Skip to content

Thinking Out Loud: Kubernetes RBAC

A senior SRE's internal monologue while working through a real RBAC task. This isn't a tutorial — it's a window into how experienced engineers actually think.

The Situation

A developer from the data team opens an urgent ticket: "I can't deploy my CronJob to the analytics namespace. I get forbidden errors. I have admin access in staging — why not in production?" I'm the platform engineer who manages cluster access.

The Monologue

Let me start by understanding exactly what error they're getting. "Forbidden" in Kubernetes is almost always RBAC. Let me verify.

kubectl auth can-i create cronjobs.batch -n analytics --as=sarah@company.com

no. Okay, so Sarah doesn't have permission to create CronJobs in the analytics namespace. Let me see what permissions she DOES have.

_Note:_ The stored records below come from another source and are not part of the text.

(** In both modes, when every expanded box meets the image, a pixel outside
    the rectangles spanned by the corners [(x0, y0)] and [(x1, y1)] of the
    findings, corners included, comes out as it went in. *)
Lemma apply_redactions_cv_frame (cv_img out : image) (dets : list detection)
      (mode : string) :
  rectangular cv_img ->
  (forall d, In d dets -> meets_image d) ->
  apply_redactions_cv G cv_img dets mode = Some out ->
  forall i j : nat,
    black_cover (width cv_img) (height cv_img) dets (Z.of_nat i) (Z.of_nat j)
    = false ->
    pixel_at out i j = pixel_at (cv_to_pil cv_img) i j.
Proof.
  intros Hrect Hmeet. unfold apply_redactions_cv.
  destruct (redact_loop G (width cv_img) (height cv_img) mode cv_img dets)
    as [o|] eqn:Hloop; [|discriminate].
  intros [= <-] i j Hcover. rewrite !pixel_at_cv_to_pil. f_equal.
  apply (redact_loop_frame (width cv_img) (height cv_img) mode dets); auto.
  destruct cv_img; unfold width, zlength; lia.
Qed.

End Frame.

(* ===================================================================== *)
(** ** The input array is not written *)
(* ===================================================================== *)

Lemma length_write (s : store) (a : nat) (img : image) :
  (a < List.length s)%nat -> List.length (write s a img) = List.length s.
Proof.
  intros Ha. unfold write.
  rewrite length_app. cbn [List.length]. rewrite length_firstn, length_skipn. lia.
Qed.

Lemma nth_error_write_same (s : store) (a : nat) (img : image) :
  (a < List.length s)%nat -> nth_error (write s a img) a = Some img.
Proof.
  intros Ha. unfold write.
  rewrite nth_error_app2 by (rewrite length_firstn; lia).
  rewrite length_firstn. replace (a - Nat.min a (List.length s))%nat with O by lia.
  reflexivity.
Qed.

Lemma nth_error_write_other (s : store) (a b : nat) (img : image) :
  (a < List.length s)%nat -> a <> b ->
  nth_error (write s a img) b = nth_error s b.
Proof.
  intros Ha Hab. unfold write.
  destruct (le_lt_dec a b) as [Hle|Hlt].
  - rewrite nth_error_app2 by (rewrite length_firstn; lia).
    rewrite length_firstn. replace (Nat.min a (List.length s)) with a by lia.
    destruct (b - a)%nat as [|k] eqn:Ek; [lia|]. cbn [nth_error].
    rewrite nth_error_skipn. f_equal. lia.
  - rewrite nth_error_app1 by (rewrite length_firstn; lia).
    rewrite nth_error_firstn. apply Nat.ltb_lt in Hlt. now rewrite Hlt.
Qed.

Section InPlaceFacts.

Variable G : image -> Z -> option image.

Lemma redact_loop_in_place_spec (W H : Z) (mode : string)
      (dets : list detection) :
  forall (s : store) (out : nat) (current : image),
    nth_error s out = Some current ->
    match redact_loop G W H mode current dets with
    | Some final =>
        exists s' : store,
          redact_loop_in_place G W H mode s out dets = Some s'
          /\ nth_error s' out = Some final
          /\ forall b : nat, b <> out -> nth_error s' b = nth_error s b
    | None => redact_loop_in_place G W H mode s out dets = None
    end.
Proof.
  induction dets as [|d dets IH]; intros s out current Hcur; simpl.
  - exists s. auto.
  - rewrite Hcur. destruct (redact_one G W H mode current d) as [new|];
      [|reflexivity].
    assert (Hout : (out < List.length s)%nat)
      by (apply nth_error_Some; congruence).
    specialize (IH (write s out new) out new (nth_error_write_same s out new Hout)).
    destruct (redact_loop G W H mode new dets) as [final|]; [|exact IH].
    destruct IH as (s' & Hrun & Hfinal & Hothers).
    exists s'. split; [exact Hrun|]. split; [exact Hfinal|].
    intros b Hb. rewrite (Hothers b Hb).
    apply nth_error_write_other; auto.
Qed.
(** * Tensor utilities of the Transformer-XL language model (utils.py)

    A shallow embedding of the four helpers of [utils.py]
    ([get_positional_encoding], [get_look_ahead_mask], [rel_shift],
    [cache_memory]) over a small model of the TensorFlow operations they
    call.  A tensor is a shape together with its row-major flat buffer,
    which is the view [tf.reshape] works on. *)

From Stdlib Require Import List ZArith Lia Bool Arith Reals.
Import ListNotations.

Set Implicit Arguments.

(** ** Fallible computations

    A TensorFlow call that rejects its arguments (shape mismatch, invalid
    argument) is [None]. *)

Notation "x <- e ;; k" :=
  (match e with Some x => k | None => None end)
  (at level 61, e at next level, right associativity).

(** ** The tensor model *)

Module TF.

Record Tensor (A : Type) : Type := mkTensor {
  shape : list nat;
  data : list A
}.

(** Number of elements of a shape. *)
Definition numel (s : list nat) : nat := fold_right Nat.mul 1 s.

Definition well_formed {A} (t : Tensor A) : Prop :=
  length (data t) = numel (shape t).

(** [chunks n k l]: the first [n] consecutive blocks of length [k] of the
    buffer [l]. *)
Fixpoint chunks {A} (n k : nat) (l : list A) : list (list A) :=
  match n with
  | O => []
  | S n' => firstn k l :: chunks n' k (skipn k l)
  end.

Section Ops.
Variable A : Type.

(** [tf.reshape]: the buffer is kept, the shape replaced; the element
    counts must agree. *)
Definition tf_reshape (t : Tensor A) (s : list nat) : option (Tensor A) :=
  if numel s =? length (data t) then Some (mkTensor s (data t)) else None.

kubectl auth can-i --list -n analytics --as=sarah@company.com

She can get, list, and watch pods, services, and configmaps. She can get logs. But she can't create deployments, cronjobs, or any workload resources. This looks like a viewer role.

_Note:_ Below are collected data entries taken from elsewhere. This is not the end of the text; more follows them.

(** ** Refunds *)

(** C4.  A Run whose completion check fails and whose step save-error-result
    throws calls [refundCredit] twice for its user, once in step refund-credit
    and once more in step refund-credit-on-error; the ledger credits
    [GENERATION_COST] twice. *)
Theorem refunded_twice :
  exists w1,
    codeAgentFunction ev1 run_never_done_db_down empty_world =
      (w1, inr (ErrorResult "connection refused")) /\
    refund_calls w1 = ["u1"; "u1"] /\
    rewards w1 = [("u1", Usage.GENERATION_COST); ("u1", Usage.GENERATION_COST)] /\
    messages w1 = [unexpected_error_message ev1 1000].
Proof. eexists. vm_compute. repeat split; reflexivity. Qed.

(** A Run that does not return success calls [refundCredit] once or twice,
    and twice only when the [try] block threw after its own refund. *)
Lemma refund_calls_of_a_failed_run (ev : Event) (env : Env) (w w' : World)
    (out : Exn + WorkflowResult) :
  codeAgentFunction ev env w = (w', out) ->
  match out with
  | inr (SuccessResult _ _ _ _) => refund_calls w' = refund_calls w
  | _ => refund_calls w' = refund_calls w ++ [ev_userId ev] \/
         refund_calls w' = refund_calls w ++ [ev_userId ev; ev_userId ev]
  end.
Proof.
  unfold codeAgentFunction, try_catch.
  destruct (try_block ev env (start_run w)) as [w1 [e|r1]] eqn:Htry; intros Hrun.
  - apply try_block_spec in Htry as [_ Hc1]. simpl in Hc1.
    apply catch_block_spec in Hrun as [Hc2 Hout].
    assert (refund_calls w' = refund_calls w ++ [ev_userId ev] \/
            refund_calls w' = refund_calls w ++ [ev_userId ev; ev_userId ev]) as Hc.
    { destruct Hc1 as [Hc1|Hc1]; rewrite Hc2, Hc1; [by left|right].
      by rewrite <- app_assoc. }
    destruct out as [e'|r]; [done|]. destruct Hout as [-> _]. done.
  - simplify_eq. apply try_block_spec in Htry.
    destruct r1; simpl in *; [by destruct Htry | left; by destruct Htry].
Qed.

(** ** The public boundary *)

(** C5.  When provisioning throws and the [findFirst] of step
    save-error-message throws as well, the workflow function throws: no
    result object is returned. *)
Theorem outer_handler_throws :
  exists w1,
    codeAgentFunction ev1 run_no_sandbox_db_down empty_world = (w1, inl db_down) /\
    messages w1 = [] /\ refund_calls w1 = ["u1"].
Proof. eexists. vm_compute. repeat split; reflexivity. Qed.

(** The result objects the workflow returns when it returns. *)
Lemma result_shape (ev : Event) (env : Env) (w w' : World) (r : WorkflowResult) :
  codeAgentFunction ev env w = (w', inr r) ->
  (exists w1, try_block ev env (start_run w) = (w1, inr r)) \/
  (exists w1 e, try_block ev env (start_run w) = (w1, inl e) /\
     r = ErrorResult (if exn_instanceof_Error e then exn_message e else "Unknown error")).
Proof.
  unfold codeAgentFunction, try_catch.
  destruct (try_block ev env (start_run w)) as [w1 [e|r1]] eqn:Htry; intros Hrun.
  - right. apply catch_block_spec in Hrun as [_ [-> _]]. eauto.
  - left. simplify_eq. eauto.
Qed.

Let me find the actual RoleBinding that gives her access.

kubectl get rolebindings -n analytics -o custom-columns='NAME:.metadata.name,ROLE:.roleRef.name,SUBJECTS:.subjects[*].name'

There's a analytics-viewers binding that maps the namespace-viewer ClusterRole to the data-team group. Sarah is in the data-team group. Let me check what the namespace-viewer role actually allows.

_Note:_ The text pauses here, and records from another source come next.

Lemma cleanup_best_effort_witness :
  cleanup Demo.host Sample.repo Sample.paths false []
  = (Done tt,
     [Did (Git (git_worktree_remove Sample.pre) (lit "/repo"));
      Did (Git (git_worktree_remove Sample.post) (lit "/repo"));
      Rmtree Sample.scratch])
  /\ actions_allowed (cleanup_action Demo.host Sample.paths Sample.repo) []
       [Did (Git (git_worktree_remove Sample.pre) (lit "/repo"));
        Did (Git (git_worktree_remove Sample.post) (lit "/repo"));
        Rmtree Sample.scratch]
  /\ cleanup Demo.locked Sample.repo Sample.paths false []
     = (Failed (Exn OSError), []).
Proof.
  split; [reflexivity|]. split; [|reflexivity].
  destruct (cleanup_best_effort Demo.host Sample.repo Sample.paths false [])
    as [_ [added [E [G _]]]].
  apply (app_inv_head (@nil action)) in E. now subst added.
Defined.

(** X16.  [remove_worktree] raises what the existence test raises.  It runs
    nothing for a directory that does not exist; for one that exists it
    runs [git worktree remove -f] once, takes the exit statuses 0 and 128
    for success, and raises when [git] cannot be started, on a timeout or
    on any other status. *)
Theorem remove_worktree_outcomes (h : Host) (repo_root worktree_dir : Path)
        (done : list action) :
  let cmd := git_worktree_remove worktree_dir in
  match host_refuses h done (AskExists worktree_dir) with
  | Some e =>
      remove_worktree h repo_root worktree_dir done = (Failed (Exn e), done)
  | None =>
  (path_exists (host_files h done) worktree_dir = false ->
   remove_worktree h repo_root worktree_dir done = (Done tt, done))
  /\ (path_exists (host_files h done) worktree_dir = true ->
      snd (remove_worktree h repo_root worktree_dir done)
      = done ++ [Did (Git cmd (as_posix repo_root))]
      /\ if host_cannot_start h done cmd (as_posix repo_root)
         then fst (remove_worktree h repo_root worktree_dir done)
              = Failed (Exn OSError)
         else
         match host_run h done cmd (as_posix repo_root) with
         | Some res =>
             if Z.eqb (returncode res) 0 || Z.eqb (returncode res) 128
             then fst (remove_worktree h repo_root worktree_dir done) = Done tt
             else exists out err,
                 fst (remove_worktree h repo_root worktree_dir done)
                 = Failed (Exn (CalledProcessError (returncode res) cmd out err))
         | None =>
             exists msg,
               fst (remove_worktree h repo_root worktree_dir done)
               = Failed (Exn (RuntimeError msg))
         end)
  end.
Proof.
  intros cmd. unfold remove_worktree, hbind, look.
  destruct (host_refuses h done (AskExists worktree_dir)); [reflexivity|].
  split.
  - intros E. now rewrite E.
  - intros E. rewrite E. unfold engine, run_git.
    simpl cannot_start. simpl subprocess_run.
    rewrite app_nil_r.
    change (lit "git" :: [lit "worktree"; lit "remove"; lit "-f";
                          as_posix worktree_dir]) with cmd.
    destruct (host_cannot_start h done cmd (as_posix repo_root));
      [now split|].
    destruct (host_run h done cmd (as_posix repo_root)) as [res|].
    + simpl existsb. rewrite orb_false_r.
      destruct (Z.eqb (returncode res) 0 || Z.eqb (returncode res) 128);
        simpl; (split; [reflexivity|]); [reflexivity|].
      eexists. eexists. reflexivity.
    + simpl. split; [reflexivity|]. eexists. reflexivity.
Qed.
(** C8: saving a post with a [previous] row gives it that row's original
    date, and saving a new post without [previous] gives it the creation
    time: the date step of [save] sets the field, and whenever [save]
    returns, the instance it gives back and the row it stored carry it. *)
Theorem post_save_odate (snap_notify : bool) (admins : list (string * string))
    (send : post -> gset string -> result unit) (now stamp new_id : nat)
    (st : Revision.store) (self : post) :
  (forall pid prev, p_previous self = Some pid ->
     Revision.load_post pid (Agg.posts (Revision.s_db st)) = Ok prev ->
     Revision.save_dates now (Agg.posts (Revision.s_db st)) self =
       Ok (Revision.set_odate self (p_odate prev)) /\
     forall st' p', Revision.Post_save snap_notify admins send now stamp new_id st self = Ok (st', p') ->
       p_odate p' = p_odate prev /\ In p' (Agg.posts (Revision.s_db st'))) /\
  (p_previous self = None -> p_id self = None ->
     Revision.save_dates now (Agg.posts (Revision.s_db st)) self =
       Ok (Revision.set_odate self (Some now)) /\
     forall st' p', Revision.Post_save snap_notify admins send now stamp new_id st self = Ok (st', p') ->
       p_odate p' = Some now /\ In p' (Agg.posts (Revision.s_db st'))).
Proof.
  split.
  - intros pid prev Hp Hl.
    assert (Hd : Revision.save_dates now (Agg.posts (Revision.s_db st)) self =
                   Ok (Revision.set_odate self (p_odate prev))).
    { unfold Revision.save_dates. rewrite Hp, Hl. reflexivity. }
    split; [exact Hd|]. intros st' p' H.
    destruct (Post_save_inv _ _ _ _ _ _ _ _ _ _ H) as (s1 & Hd' & Hb & _).
    rewrite Hd in Hd'. injection Hd' as <-.
    destruct (save_base_ok _ _ _ _ _ _ Hb) as (_ & Hshape & _ & Hin & _).
    split; [destruct Hshape as [->|[->| ->]]; reflexivity|exact Hin].
  - intros Hp Hi.
    assert (Hd : Revision.save_dates now (Agg.posts (Revision.s_db st)) self =
                   Ok (Revision.set_odate self (Some now))).
    { unfold Revision.save_dates. rewrite Hp, Hi. reflexivity. }
    split; [exact Hd|]. intros st' p' H.
    destruct (Post_save_inv _ _ _ _ _ _ _ _ _ _ H) as (s1 & Hd' & Hb & _).
    rewrite Hd in Hd'. injection Hd' as <-.
    destruct (save_base_ok _ _ _ _ _ _ Hb) as (_ & Hshape & _ & Hin & _).
    split; [destruct Hshape as [->|[->| ->]]; reflexivity|exact Hin].
Qed.
(** The [while (search_exif || search_xmp)] loop of [decodeContainer]. *)
Fixpoint scan_boxes (n : nat) (len : Z) (search_exif search_xmp : bool)
    (exifBox xmpBox : BoxOutput) : M (LoopExit (BoxOutput * BoxOutput)) :=
  if negb (search_exif || search_xmp) then ret (Fallthrough (exifBox, xmpBox)) else
  match n with
  | O => undefined
  | S n' =>
      status <- dec_call JxlDecoderProcessInput ;;
      match status with
      | JXL_DEC_SUCCESS => scan_boxes n' len false false exifBox xmpBox
      | JXL_DEC_BOX =>
          r <- dec_get JxlDecoderGetBoxType ;;
          if fst r != JXL_DEC_SUCCESS then b <- fail_error ;; ret (Returned b) else
          let box_type := snd r in
          if bool_decide (box_type = box_Exif) && search_exif then
            o <- extractBox exifBox len ;;
            match o with
            | None => ret (Returned false)
            | Some exifBox => scan_boxes n' len false search_xmp exifBox xmpBox
            end
          else if bool_decide (box_type = box_xml) && search_xmp then
            o <- extractBox xmpBox len ;;
            match o with
            | None => ret (Returned false)
            | Some xmpBox => scan_boxes n' len search_exif false exifBox xmpBox
            end
          else scan_boxes n' len search_exif search_xmp exifBox xmpBox
      | _ => b <- fail_error ;; ret (Returned b)
      end
  end.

kubectl get clusterrole namespace-viewer -o yaml

Read-only access to core resources. That's correct for production — we intentionally give read-only access by default. The issue is that Sarah needs more permissions for the analytics namespace specifically.

Mental Model: RBAC Layer Cake

Kubernetes RBAC stacks: ClusterRoles define permissions, RoleBindings scope them to a namespace, and ClusterRoleBindings scope them cluster-wide. A user's effective permissions are the UNION of all their bindings. Never edit ClusterRoles for namespace-specific needs — create a namespace-scoped Role instead.

Now, the question is: what permissions does she actually need? She said CronJob, but let me think about what a CronJob actually requires...

A CronJob creates Jobs, which create Pods. The CronJob also needs a ServiceAccount to run as. If I give her permission to create CronJobs but she uses the default ServiceAccount, the CronJob's pods will run with whatever permissions the default SA has. That could be a security issue if the default SA has been given broad permissions.

Let me check what the default SA in analytics can do.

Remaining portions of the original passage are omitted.